Alias for directory using a symbol

1

0

I'm looking to set up an alias for my work directory, which can change as I change context, and I was trying to find something that was short enough to stand in as a replacement for ~. I'd be tickled pink if it's possible to have a one character name for the alias. Like cd % or something? Assigning an alias to % doesn't seem to work though.

I've tried looking for requirements for variable names, but I couldn't find any. I don't know if this is a shell built-in, I can't have been the first person to want to do this.

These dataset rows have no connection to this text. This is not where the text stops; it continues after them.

(** [reads p ts]: from the start the text [p] gives the tokens [ts], the last of
    which may still grow; [clean p ts]: and none may. *)
Definition reads (p : string) (ts : list tok) : Prop :=
  exists ts1 st ts2, run Start p = Some (ts1, st) /\ pending st = Some ts2 /\ ts = (ts1 ++ ts2)%list.
Definition clean (p : string) (ts : list tok) : Prop := run Start p = Some (ts, Start).
Definition sep_first (p : string) : Prop := match p with String c _ => separator c = true | "" => True end.

Lemma clean_reads p ts : clean p ts -> reads p ts.
Proof. intros H. exists ts, Start, []. by rewrite app_nil_r. Qed.
Lemma clean_clean p1 ts1 p2 ts2 : clean p1 ts1 -> clean p2 ts2 -> clean (p1 ++ p2) (ts1 ++ ts2).
Proof. unfold clean. intros H1 H2. by rewrite run_app, H1, H2. Qed.
Lemma clean_then p1 ts1 p2 ts2 : clean p1 ts1 -> reads p2 ts2 -> reads (p1 ++ p2) (ts1 ++ ts2).
Proof.
  unfold clean. intros H1 (a & st & b & H2 & Hp & ->). exists (ts1 ++ a)%list, st, b. rewrite run_app, H1, H2. by rewrite (assoc_L app).
Qed.
Lemma step_flush st ts c : pending st = Some ts -> separator c = true ->
  step st c = match step_start c with Some (ts', st') => Some ((ts ++ ts')%list, st') | None => None end.
Proof.
  unfold separator. intros Hp [Hn Hm]%andb_true_iff. destruct st; try discriminate; injection Hp as <-; cbn [step].
  - by destruct (step_start c) as [[]|].
  - rewrite (proj1 (negb_true_iff _) Hn). by destruct (step_start c) as [[]|].
  - rewrite (proj1 (negb_true_iff _) Hm). by destruct (step_start c) as [[]|].
Qed.
Lemma run_flush st ts p : pending st = Some ts -> sep_first p -> p <> "" ->
  run st p = match run Start p with Some (ts', st') => Some ((ts ++ ts')%list, st') | None => None end.
Proof.
  intros Hp Hs Hne. destruct p as [|c p]; [done|]. cbn [run]. rewrite (step_flush st ts c Hp Hs). cbn [step].
  destruct (step_start c) as [[ts' st']|]; [|done]. destruct (run st' p) as [[ts'' st'']|]; [|done]. by rewrite (assoc_L app).
Qed.
Lemma reads_clean p1 ts1 p2 ts2 : reads p1 ts1 -> sep_first p2 -> p2 <> "" -> clean p2 ts2 -> clean (p1 ++ p2) (ts1 ++ ts2).
Proof.
  unfold clean. intros (a & st & b & H1 & Hp & ->) Hs Hne H2. by rewrite run_app, H1, (run_flush st b p2), H2, (assoc_L app).
Qed.
Lemma reads_app p1 ts1 p2 ts2 : reads p1 ts1 -> sep_first p2 -> reads p2 ts2 -> reads (p1 ++ p2) (ts1 ++ ts2).
Proof.
  intros (a & st & b & H1 & Hp & ->) Hs (c & st' & d & H2 & Hp' & ->). destruct (decide (p2 = "")) as [-> | Hne].
  - injection H2 as <- <-. injection Hp' as <-. exists a, st, b. by rewrite sapp_nil_r, H1, app_nil_r.
  - exists (a ++ b ++ c)%list, st', d. rewrite run_app, H1, (run_flush st b p2), H2 by done. split; [by rewrite (assoc_L app)|]. split; [done|].
    by rewrite <- !(assoc_L app).
Qed.

(** ** Names, numbers and texts *)
Lemma run_name s n : str_forall name_char n = true -> run (InName s) n = Some ([], InName (s ++ n)).
Proof.
  revert s. induction n as [|c n IH]; intros s Hn; [by rewrite sapp_nil_r|]. cbn [str_forall] in Hn. apply andb_true_iff in Hn as [Hc Hn].
  cbn [run step]. rewrite Hc, IH by done. unfold push. by rewrite sapp_assoc.
Qed.
Lemma run_num s n : str_forall num_char n = true -> run (InNum s) n = Some ([], InNum (s ++ n)).
Proof.
  revert s. induction n as [|c n IH]; intros s Hn; [by rewrite sapp_nil_r|]. cbn [str_forall] in Hn. apply andb_true_iff in Hn as [Hc Hn].
  cbn [run step]. rewrite Hc, IH by done. unfold push. by rewrite sapp_assoc.
Qed.
Lemma in_chars_spec c l : in_chars c l = true <-> c ∈ l.
Proof. unfold in_chars. rewrite List.existsb_exists. setoid_rewrite Ascii.eqb_eq. rewrite list_elem_of_In. naive_solver. Qed.
(** A test that holds for no character that another holds for, decided on all. *)
Ltac by_chars := let c := fresh "c" in intros c; destruct c as [[] [] [] [] [] [] [] []]; vm_compute; congruence.
Lemma name_start_not_ignored : forall c, name_start c = true -> ignored c = false.
Proof. by_chars. Qed.
Lemma num_start_only : forall c, num_start c = true -> ignored c || name_start c = false.
Proof. by_chars. Qed.
Lemma reads_name n : is_name n = true -> reads n [TName n].
Proof.
  destruct n as [|c n]; [done|]. intros [Hc Hn]%andb_true_iff. exists [], (InName (String c n)), [TName (String c n)]. split; [|done].
  cbn [run step]. unfold step_start. rewrite (name_start_not_ignored c Hc), Hc. by rewrite run_name.
Qed.
Lemma reads_number n : is_number n = true -> reads n [TNum n].
Proof.
  destruct n as [|c n]; [done|]. intros [Hc Hn]%andb_true_iff. exists [], (InNum (String c n)), [TNum (String c n)]. split; [|done].
  pose proof (num_start_only c Hc) as H. apply orb_false_iff in H as [H1 H2]. cbn [run step]. unfold step_start. rewrite H1, H2, Hc. by rewrite run_num.
Qed.
Lemma is_number_Itoa z : is_number (Itoa z) = true.
Proof.
  assert (forall c, is_digit c = true -> num_start c = true /\ num_char c = true) as Hd by (intros c Hc; unfold num_start, num_char; by rewrite Hc).
  assert (forall s, str_forall is_digit s = true -> str_forall num_char s = true) as Hall by (intros s; apply str_forall_impl; intros c; apply Hd).
  destruct (Itoa_split z) as (sg & ds & -> & Hsg & Hne & Hds). destruct Hsg as [-> | ->]; cbn [String.append is_number].
  - destruct ds as [|d ds]; [done|]. cbn [str_forall is_number] in *. apply andb_true_iff in Hds as [H1 H2]. apply Hd in H1 as [H1 _]. rewrite H1. by apply Hall.
  - by apply Hall.
Qed.

(** What may be printed as a text: no control characters but the tab and the end
    of a line. *)
Definition text_char (c : ascii) : bool := string_char c || Ascii.eqb c newline.
Definition escape_char (c : ascii) : string :=
  if Ascii.eqb c backslash then String backslash (String backslash "") else if Ascii.eqb c dquote then String backslash (String dquote "")
  else if Ascii.eqb c newline then String backslash "n" else String c "".
Lemma escape_cons c s : escape (String c s) = escape_char c ++ escape s.
Proof. destruct c as [[] [] [] [] [] [] [] []]; reflexivity. Qed.
Lemma run_step st c st' p : step st c = Some ([], st') -> run st (String c p) = run st' p.
Proof. intros E. cbn [run]. rewrite E. by destruct (run st' p) as [[]|]. Qed.
Lemma run_escaped c s p : text_char c = true -> run (InStr s) (escape_char c ++ p) = run (InStr (push s c)) p.
Proof.
  unfold escape_char, text_char. intros Hc. destruct (Ascii.eqb_spec c backslash) as [-> | Hb]; [by (transitivity (run (InEsc s) (String backslash p)); [apply run_step; reflexivity|apply run_step; reflexivity])|].
  destruct (Ascii.eqb_spec c dquote) as [-> | Hq]; [by (transitivity (run (InEsc s) (String dquote p)); [apply run_step; reflexivity|apply run_step; reflexivity])|].
  destruct (Ascii.eqb_spec c newline) as [-> | Hn]; [by (transitivity (run (InEsc s) (String "n" p)); [apply run_step; reflexivity|apply run_step; reflexivity])|].
  rewrite orb_false_r in Hc. apply run_step. cbn [step]. by rewrite (proj2 (Ascii.eqb_neq c dquote) Hq), (proj2 (Ascii.eqb_neq c backslash) Hb), Hc.
Qed.
Lemma run_text s : str_forall text_char s = true -> forall t, run (InStr t) (escape s ++ String dquote "") = Some ([TStr (t ++ s)], Start).
Proof.
  induction s as [|c s IH]; intros Hs t; [by rewrite sapp_nil_r|]. cbn [str_forall] in Hs. apply andb_true_iff in Hs as [Hc Hs].
  rewrite escape_cons, sapp_assoc, run_escaped, IH by done. unfold push. by rewrite sapp_assoc.
Qed.
Lemma clean_quoted s : str_forall text_char s = true -> clean (quoted (escape s)) [TStr s].
Proof. intros Hs. unfold clean, quoted. transitivity (run (InStr "") (escape s ++ String dquote "")); [by apply run_step|]. by rewrite run_text. Qed.

(** ** Lists *)
Section Lists.
Context {A : Type}.
Variables (show : A -> string) (toks : A -> list tok).
Lemma reads_Join sep l : sep_first sep -> sep <> "" -> clean sep [] -> Forall (fun x => reads (show x) (toks x)) l ->
  reads (Join (map show l) sep) (concat (map toks l)).
Proof.
  intros Hs Hne Hc. induction 1 as [|x l Hx Hl IH]; [by apply clean_reads|]. cbn [map concat]. destruct l as [|y l]; [cbn [map Join concat]; by rewrite app_nil_r|].
  change (Join (show x :: map show (y :: l)) sep) with (show x ++ sep ++ Join (map show (y :: l)) sep).
  apply reads_app; [done|by destruct sep|]. change (concat (map toks (y :: l))) with ([] ++ concat (map toks (y :: l)))%list. by apply clean_then.
Qed.
(** Items that start with a separator need none between them. *)
Lemma reads_concat l : Forall (fun x => sep_first (show x) /\ reads (show x) (toks x)) l -> sep_first (Join (map show l) "") /\ reads (Join (map show l) "") (concat (map toks l)).
Proof.
  induction 1 as [|x l [Hf Hx] Hl [IHf IH]]; [split; [done|by apply clean_reads]|]. cbn [map concat].
  assert (Join (show x :: map show l) "" = show x ++ Join (map show l) "") as -> by (destruct l; cbn; [by rewrite sapp_nil_r|done]).
  split; [by destruct (show x)|]. by apply reads_app.
Qed.
End Lists.
Lemma sep_first_app a b : sep_first a -> sep_first b -> sep_first (a ++ b).
Proof. by destruct a. Qed.
(** An opening and a closing text around what is read. *)
Lemma clean_wrap a ta p tp b tb : clean a ta -> reads p tp -> sep_first b -> b <> "" -> clean b tb -> clean (a ++ p ++ b) (ta ++ tp ++ tb).
Proof. intros Ha Hp Hs Hne Hb. apply clean_clean; [done|]. by apply reads_clean. Qed.
(** [k: v] *)
Lemma reads_pair k p ts : is_name k = true -> reads p ts -> reads (k ++ ": " ++ p) (TName k :: TPunct ":" :: ts).
Proof.
  intros Hk Hp. change (TName k :: TPunct ":" :: ts) with ([TName k] ++ [TPunct ":"] ++ ts)%list. apply reads_app; [by apply reads_name|done|]. by apply clean_then.
Qed.

(** ** Induction on what is nested *)
Section Induction.
Variable P : value -> Prop.
Hypothesis Hleaf : forall v, match v with VSlice _ | VMap _ => True | _ => P v end.
Hypothesis Hslice : forall l, Forall P l -> P (VSlice l).
Hypothesis Hmap : forall kvs, Forall (fun kv => P kv.2) kvs -> P (VMap kvs).
Fixpoint value_nested (v : value) : P v :=
  match v as v0 return match v0 with VSlice _ | VMap _ => True | _ => P v0 end -> P v0 with
  | VSlice l => fun _ => Hslice l ((fix go l : Forall P l := match l with [] => @List.Forall_nil _ _ | x :: l' => @List.Forall_cons _ _ _ _ (value_nested x) (go l') end) l)
  | VMap kvs => fun _ => Hmap kvs ((fix go l : Forall (fun kv => P kv.2) l := match l with [] => @List.Forall_nil _ _ | kv :: l' => @List.Forall_cons _ _ _ _ (value_nested kv.2) (go l') end) kvs)
  | VNil | VVar _ | VString _ | VBool _ | VInt _ | VFloat _ | VOther _ => fun H => H
  end (Hleaf v).
Variable Q : field -> Prop.
Hypothesis Hfield : forall name alias args subs frags dirs, Forall Q subs -> Q (mkField name alias args subs frags dirs).
Fixpoint field_nested (f : field) : Q f :=
  match f with
  | mkField name alias args subs frags dirs =>
      Hfield name alias args subs frags dirs ((fix go l : Forall Q l := match l with [] => @List.Forall_nil _ _ | x :: l' => @List.Forall_cons _ _ _ _ (field_nested x) (go l') end) subs)
  end.
End Induction.
Lemma Forall_forallb {A} (p : A -> bool) (P Q : A -> Prop) l : Forall P l -> (forall x, P x -> p x = true -> Q x) -> forallb p l = true -> Forall Q l.
Proof. intros Hl HPQ. induction Hl as [|x l Hx Hl IH]; cbn [forallb]; [done|]. intros [Hp Hps]%andb_true_iff. constructor; [by apply HPQ|by apply IH]. Qed.
Lemma forallb_Forall' {A} (p : A -> bool) (Q : A -> Prop) l : (forall x, p x = true -> Q x) -> forallb p l = true -> Forall Q l.
Proof. intros H. apply (Forall_forallb p (fun _ => True)); [by apply Forall_true|]. auto. Qed.

(** ** Values and arguments *)
Section Values.
Variable show_float : float64 -> string.
(** What the grammar of values can say: names are names, texts have no control
    characters, and there is nothing that is printed with [%v] between quotes. *)
Fixpoint wf_value (v : value) : bool :=
  match v with
  | VNil | VBool _ | VInt _ => true
  | VVar n => is_name n
  | VString s => str_forall text_char s
  | VFloat f => is_number (show_float f)
  | VSlice l => forallb wf_value l
  | VMap kvs => forallb (fun kv => is_name kv.1 && wf_value kv.2) kvs
  | VOther _ => false
  end.
Definition wf_args (l : list argument) : bool := forallb (fun a => is_name a.1 && wf_value a.2) l.
Fixpoint vtoks (v : value) : list tok :=
  match v with
  | VNil => [TName "null"]
  | VVar n => [TPunct "$"; TName n]
  | VString s => [TStr s]
  | VBool b => [TName (if b then "true" else "false")]
  | VInt z => [TNum (Itoa z)]
  | VFloat f => [TNum (show_float f)]
  | VSlice l => [TPunct "["] ++ concat (map vtoks l) ++ [TPunct "]"]
  | VMap kvs => [TPunct "{"] ++ concat (map (fun kv => TName kv.1 :: TPunct ":" :: vtoks kv.2) kvs) ++ [TPunct "}"]
  | VOther text => [TStr text]
  end%list.
Definition pair_toks (a : argument) : list tok := TName a.1 :: TPunct ":" :: vtoks a.2.
Definition arg_toks (l : list argument) : list tok :=
  match l with [] => [] | _ => ([TPunct "("] ++ concat (map pair_toks l) ++ [TPunct ")"])%list end.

I'm using zsh, but I tagged bash in case it's something possible in both shells.

OmnipotentEntity

Posted 2013-10-30T16:58:07.297

Reputation: 1 322

Does the alias work for a single letter like x? or what about a number 1? – brandonscript – 2013-10-30T17:32:28.207

Answers

2

zsh provides several facilities to get what you want, but the closest I could come up with is:

alias -g %=/path/to/whereever

Which will substitute that path for % anywhere inside a command. You could also try:

alias '%'='cd /path/to/whereever'

Now % is a command to change directly to that directory. There is also

hash -d work=/path/to/whereever

Which would let you use ~work to refer to that directory.

wingedsubmariner

Posted 2013-10-30T16:58:07.297

Reputation: 1 432

1

I can't speak to zsh, but for bash, aliases are only used for commands not arguments.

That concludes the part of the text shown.